For the last four years, Lee has been on a campaign, many would say her most important campaign: Clearing the blight that prevents those neighborhoods, primarily in zip code 32209 from attracting new residents, newer homes and apartments and at least one grocery store. Currently in a key section of this zip code residents have 3 discount stores selling “dollar” goods, at least 20 varieties of Convenience Stores with prices on food 20% higher than the “dollar” stores and an equal variety of chicken and Chinese take-out store fronts that don’t hire African Americans, who comprise more than 98% of the residents in zip code 32209.

There is no full service grocery store within the boundaries of zip code 32209.

Lee has chauffeured city officials and members of the press around the neighborhoods to show them what should be done as a matter of simple, civic responsibility. Vacant lots with overgrown weeds, abandoned tires, trash and vacant homes which inevitably become home to vagrants, drug dealing and dead bodies.

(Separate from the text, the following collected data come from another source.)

Lemma assign_moore_table_eval n state_codes outputs_sym state_outputs_dict d d' :
  uniform_codes state_codes n →
  (∀ state_id output_list name,
     (state_id, output_list) ∈ state_outputs_dict → name ∈ output_list →
     name ∈ outputs_sym) →
  fold_outcome
    (λ output_eqns '(state_id, output_list),
       fold_outcome (assign_moore (state_symbol_names n) state_codes outputs_sym state_id)
         output_eqns output_list)
    d state_outputs_dict = Ok d' →
  dom d' = dom d ∧
  ∀ name e, d !! name = Some e →
    ∃ e', d' !! name = Some e' ∧
      ∀ v, eval v e' = eval v e || moore_holds v state_codes state_outputs_dict name.
Proof.
  intros Hcodes. revert d.
  induction state_outputs_dict as [|[state_id output_list] table IH];
    intros d Hnames; simpl.
  - intros [= <-]. split; [done|]. intros name e He. exists e. split; [done|].
    intros v. by rewrite orb_false_r.
  - destruct (fold_outcome _ d output_list) as [d1|] eqn:Hd1; [|done].
    apply assign_moore_list_eval in Hd1 as [Hdom1 Hd1];
      [|done|by intros name ?; eapply Hnames; [left|]].
    intros [Hdom Hrest]%IH; [|by intros sid l name ? ?; eapply Hnames; [right|]].
    split; [congruence|]. intros name e He.
    destruct (Hd1 name e He) as (e1 & He1 & Heval1).
    destruct (Hrest name e1 He1) as (e' & He' & Heval).
    exists e'. split; [done|]. intros v.
    by rewrite Heval, Heval1, <-orb_assoc.
Qed.

Lemma initial_equations_lookup (names : list string) name :
  name ∈ names →
  foldl (λ d name, <[name := BFalse]> d) (∅ : gmap string bexpr) names !! name
  = Some BFalse.
Proof.
  assert (∀ d : gmap string bexpr,
            (d !! name = Some BFalse ∨ name ∈ names) →
            (∀ key e, d !! key = Some e → e = BFalse) →
            foldl (λ d name, <[name := BFalse]> d) d names !! name = Some BFalse) as H.
  { induction names as [|a names IH]; intros d Hname Hd; simpl.
    - destruct Hname as [?|?%elem_of_nil]; done.
    - apply IH.
      + destruct (decide (a = name)) as [->|Hne]; [left; by rewrite lookup_insert_eq|].
        destruct Hname as [?|[?|?]%elem_of_cons]; [left|done|by right].
        by rewrite lookup_insert_ne.
      + intros key e. destruct (decide (a = key)) as [->|Hne].
        * rewrite lookup_insert_eq. by intros [= <-].
        * rewrite lookup_insert_ne by done. apply Hd. }
  intros Hname. apply H; [by right|]. intros key e. by rewrite lookup_empty.
Qed.

Lemma initial_equations_dom (names : list string) :
  dom (foldl (λ d name, <[name := BFalse]> d) (∅ : gmap string bexpr) names)
  =@{gset string} list_to_set names.
Proof.
  assert (∀ d : gmap string bexpr,
            dom (foldl (λ d name, <[name := BFalse]> d) d names)
            =@{gset string} dom d ∪ list_to_set names) as H.
  { induction names as [|a names IH]; intros d; simpl.
    - set_solver.
    - rewrite IH, dom_insert_L. set_solver. }
  rewrite H, dom_empty_L. set_solver.
Qed.

(** What [generate_boolean_equations] returns on a call the pipeline can
    make: the keys of the two maps and the truth value of every
    equation. *)
Lemma generate_boolean_equations_eval
    (all_paths_formatted_details : list (list (option step)))
    (state_codes : list (Z * string)) (width : nat)
    (input_vars_list event_outputs_list : list string)
    (state_outputs_dict : list (Z * list string)) :
  all_paths_formatted_details ≠ [] →
  state_codes ≠ [] →
  uniform_codes state_codes width →
  ∃ eqns,
    generate_boolean_equations all_paths_formatted_details state_codes
      input_vars_list event_outputs_list state_outputs_dict = Ok eqns ∧
    (dom eqns.1 =@{gset string} list_to_set (state_symbol_names width) ∧
     dom eqns.2
     =@{gset string} list_to_set (all_output_names event_outputs_list state_outputs_dict)) ∧
    (∀ i, i < width →
       ∃ e, eqns.1 !! ("Y" +:+ pretty i) = Some e ∧
         ∀ v, eval v e
              = existsb (λ path, sets_bit state_codes path i &&
                                 path_holds v state_codes input_vars_list path)
                  all_paths_formatted_details) ∧
    (∀ name, name ∈ all_output_names event_outputs_list state_outputs_dict →
       ∃ e, eqns.2 !! name = Some e ∧
         ∀ v, eval v e
              = existsb (λ path, emits event_outputs_list path name &&
                                 path_holds v state_codes input_vars_list path)
                  all_paths_formatted_details
                || moore_holds v state_codes state_outputs_dict name).
Proof.
  intros Hpaths Hnonempty Hcodes. unfold generate_boolean_equations.
  destruct all_paths_formatted_details as [|path0 paths0]; [done|].
  remember (path0 :: paths0) as paths eqn:Hpaths0. clear Hpaths.
  destruct state_codes as [|[first_id first_code] codes]; [done|].
  remember ((first_id, first_code) :: codes) as state_codes eqn:Hstate_codes.
  assert (String.length first_code = width) as Hfirst.
  { apply (proj2 Hcodes first_id). rewrite Hstate_codes. by left. }
  rewrite Hpaths0, Hstate_codes. cbn [generate_boolean_equations].
  rewrite <-Hpaths0, <-Hstate_codes.
  rewrite Hfirst. rewrite decide_False by (destruct Hcodes; lia).
  set (outputs_sym := all_output_names event_outputs_list state_outputs_dict).
  set (Y := state_symbol_names width).
  set (init := (foldl (λ d y, <[y := BFalse]> d) ∅ Y,
                foldl (λ d out_name, <[out_name := BFalse]> d) ∅ outputs_sym)
               : equations).
  destruct (fold_outcome_total
              (λ eqns : equations, bound Y eqns.1 ∧ bound outputs_sym eqns.2)
              paths
              (process_path Y state_codes input_vars_list event_outputs_list) init)
    as (eqns & Heqns & Hns & Hout).
  { split; apply initial_equations_bound. }
  { intros eqns p _ [Hns Hout].
    apply (process_path_returns width state_codes input_vars_list event_outputs_list
             outputs_sym eqns p); [done| |done|done].
    intros name Hname. apply elem_of_app. by left. }
  rewrite Heqns. cbn [mbind outcome_bind Py.bind].
  destruct (assign_moore_table width state_codes outputs_sym state_outputs_dict eqns.2)
    as (d' & Hd' & _ & _); [done|by apply moore_output_name|done|].
  fold Y in Hd'. rewrite Hd'. cbn [mbind outcome_bind Py.bind].
  eexists. split; [reflexivity|]. cbn [fst snd].
  apply assign_moore_table_eval in Hd' as [Hdom' Hmoore];
    [|done|by apply moore_output_name].
  apply (fold_outcome_prefix
           (λ pre (eqns : equations),
              (dom eqns.1 = dom init.1 ∧ dom eqns.2 = dom init.2) ∧
              (∀ i, i < width →
                 ∃ e, eqns.1 !! ("Y" +:+ pretty i) = Some e ∧
                   ∀ v, eval v e
                        = existsb (λ path, sets_bit state_codes path i &&
                                           path_holds v state_codes input_vars_list path)
                            pre) ∧
              (∀ name, name ∈ outputs_sym →
                 ∃ e, eqns.2 !! name = Some e ∧
                   ∀ v, eval v e
                        = existsb (λ path, emits event_outputs_list path name &&
                                           path_holds v state_codes input_vars_list path)
                            pre))) in Heqns.
  - destruct Heqns as ((Hdom1 & Hdom2) & Hnext & Hevents). split; [|split].
    + split; [by rewrite Hdom1; apply initial_equations_dom|].
      rewrite Hdom', Hdom2. apply initial_equations_dom.
    + done.
    + intros name Hname. destruct (Hevents name Hname) as (e & He & Heval).
      destruct (Hmoore name e He) as (e' & He' & Heval').
      exists e'. split; [done|]. intros v. by rewrite Heval', Heval.
  - split; [done|]. split.
    + intros i Hi. exists BFalse. split; [|done]. apply initial_equations_lookup.
      apply state_symbol_elem. eauto.
    + intros name Hname. exists BFalse. split; [|done].
      by apply initial_equations_lookup.
  - intros pre path s s' ((Hdom1 & Hdom2) & Hnext & Hevents) Hstep.
    apply process_path_eval in Hstep as ((Hd1 & Hd2) & Hn & He).
    split; [split; congruence|]. split.
    + intros i Hi. destruct (Hnext i Hi) as (e & Hlookup & Heval).
      destruct (Hn i e Hlookup) as (e' & Hlookup' & Heval').
      exists e'. split; [done|]. intros v.
      rewrite Heval', Heval, existsb_app. simpl. by rewrite orb_false_r.
    + intros name Hname. destruct (Hevents name Hname) as (e & Hlookup & Heval).
      destruct (He name e Hlookup) as (e' & Hlookup' & Heval').
      exists e'. split; [done|]. intros v.
      rewrite Heval', Heval, existsb_app. simpl. by rewrite orb_false_r.
Qed.

(** X13.  The next-state equations.  On a call with at least one path and
    with codes of one non-zero width, the equation of bit [i] holds under
    a valuation exactly when the valuation lets the machine take a path
    that ends in a state whose code has ['1'] at index [i]. *)
Theorem generate_boolean_equations_next_state
    (all_paths_formatted_details : list (list (option step)))
    (state_codes : list (Z * string)) (width : nat)
    (input_vars_list event_outputs_list : list string)
    (state_outputs_dict : list (Z * list string)) :
  all_paths_formatted_details ≠ [] →
  state_codes ≠ [] →
  uniform_codes state_codes width →
  plain_names input_vars_list event_outputs_list state_outputs_dict →
  ∃ eqns,
    generate_boolean_equations all_paths_formatted_details state_codes
      input_vars_list event_outputs_list state_outputs_dict = Ok eqns ∧
    ∀ i, i < width →
      ∃ e, eqns.1 !! ("Y" +:+ pretty i) = Some e ∧
        ∀ v, eval v e = true ↔
             ∃ path, path ∈ all_paths_formatted_details ∧
                     sets_bit state_codes path i = true ∧
                     path_holds v state_codes input_vars_list path = true.
Proof.
  intros Hpaths Hnonempty Hcodes _.
  destruct (generate_boolean_equations_eval all_paths_formatted_details state_codes
              width input_vars_list event_outputs_list state_outputs_dict)
    as (eqns & Heqns & _ & Hnext & _); [done..|].
  exists eqns. split; [done|]. intros i Hi.
  destruct (Hnext i Hi) as (e & He & Heval). exists e. split; [done|].
  intros v. rewrite Heval, existsb_exists. split.
  - intros (path & Hin%list_elem_of_In & [? ?]%andb_true_iff). eauto.
  - intros (path & Hin%list_elem_of_In & Hbit & Hholds). exists path.
    by rewrite Hbit, Hholds.
Qed.

(** X14.  The output equations.  The equation of an output name holds under
    a valuation exactly when the valuation lets the machine take a path
    that passes an event node with that name, or the state bits spell the
    code of a state that lists the name among its Moore outputs. *)
Theorem generate_boolean_equations_outputs
    (all_paths_formatted_details : list (list (option step)))
    (state_codes : list (Z * string)) (width : nat)
    (input_vars_list event_outputs_list : list string)
    (state_outputs_dict : list (Z * list string)) :
  all_paths_formatted_details ≠ [] →
  state_codes ≠ [] →
  uniform_codes state_codes width →
  plain_names input_vars_list event_outputs_list state_outputs_dict →
  ∃ eqns,
    generate_boolean_equations all_paths_formatted_details state_codes
      input_vars_list event_outputs_list state_outputs_dict = Ok eqns ∧
    ∀ name, name ∈ all_output_names event_outputs_list state_outputs_dict →
      ∃ e, eqns.2 !! name = Some e ∧
        ∀ v, eval v e = true ↔
             (∃ path, path ∈ all_paths_formatted_details ∧
                      emits event_outputs_list path name = true ∧
                      path_holds v state_codes input_vars_list path = true) ∨
             moore_holds v state_codes state_outputs_dict name = true.
Proof.
  intros Hpaths Hnonempty Hcodes _.
  destruct (generate_boolean_equations_eval all_paths_formatted_details state_codes
              width input_vars_list event_outputs_list state_outputs_dict)
    as (eqns & Heqns & _ & _ & Hout); [done..|].
  exists eqns. split; [done|]. intros name Hname.
  destruct (Hout name Hname) as (e & He & Heval). exists e. split; [done|].
  intros v. rewrite Heval, orb_true_iff, existsb_exists. split.
  - intros [(path & Hin%list_elem_of_In & [? ?]%andb_true_iff)|?]; [left|by right].
    eauto.
  - intros [(path & Hin%list_elem_of_In & Hemits & Hholds)|?]; [left|by right].
    exists path. by rewrite Hemits, Hholds.
Qed.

Councilwoman Lee has zeroed in on abandoned property. The Jacksonville Sheriff’s office has joined the campaign. Through a research of the statutes, they found the ability to write to the property owners and gain permission to enter the property, warn, then arrest if necessary anyone loitering on the property. This simple act was unheard of before Lee and her group of community volunteers got involved.

Up next on her agenda; the City of Jacksonville and City Council Tire and Sign Buyback. This event to be held in the parking lot of the stadium where the Jacksonville Jaguars play, is an opportunity for anyone with old tires in the yard or on abandoned property, to receive $2 a tire. It’s a simple gesture, but in the neighborhoods represented by Lee it’s an important one.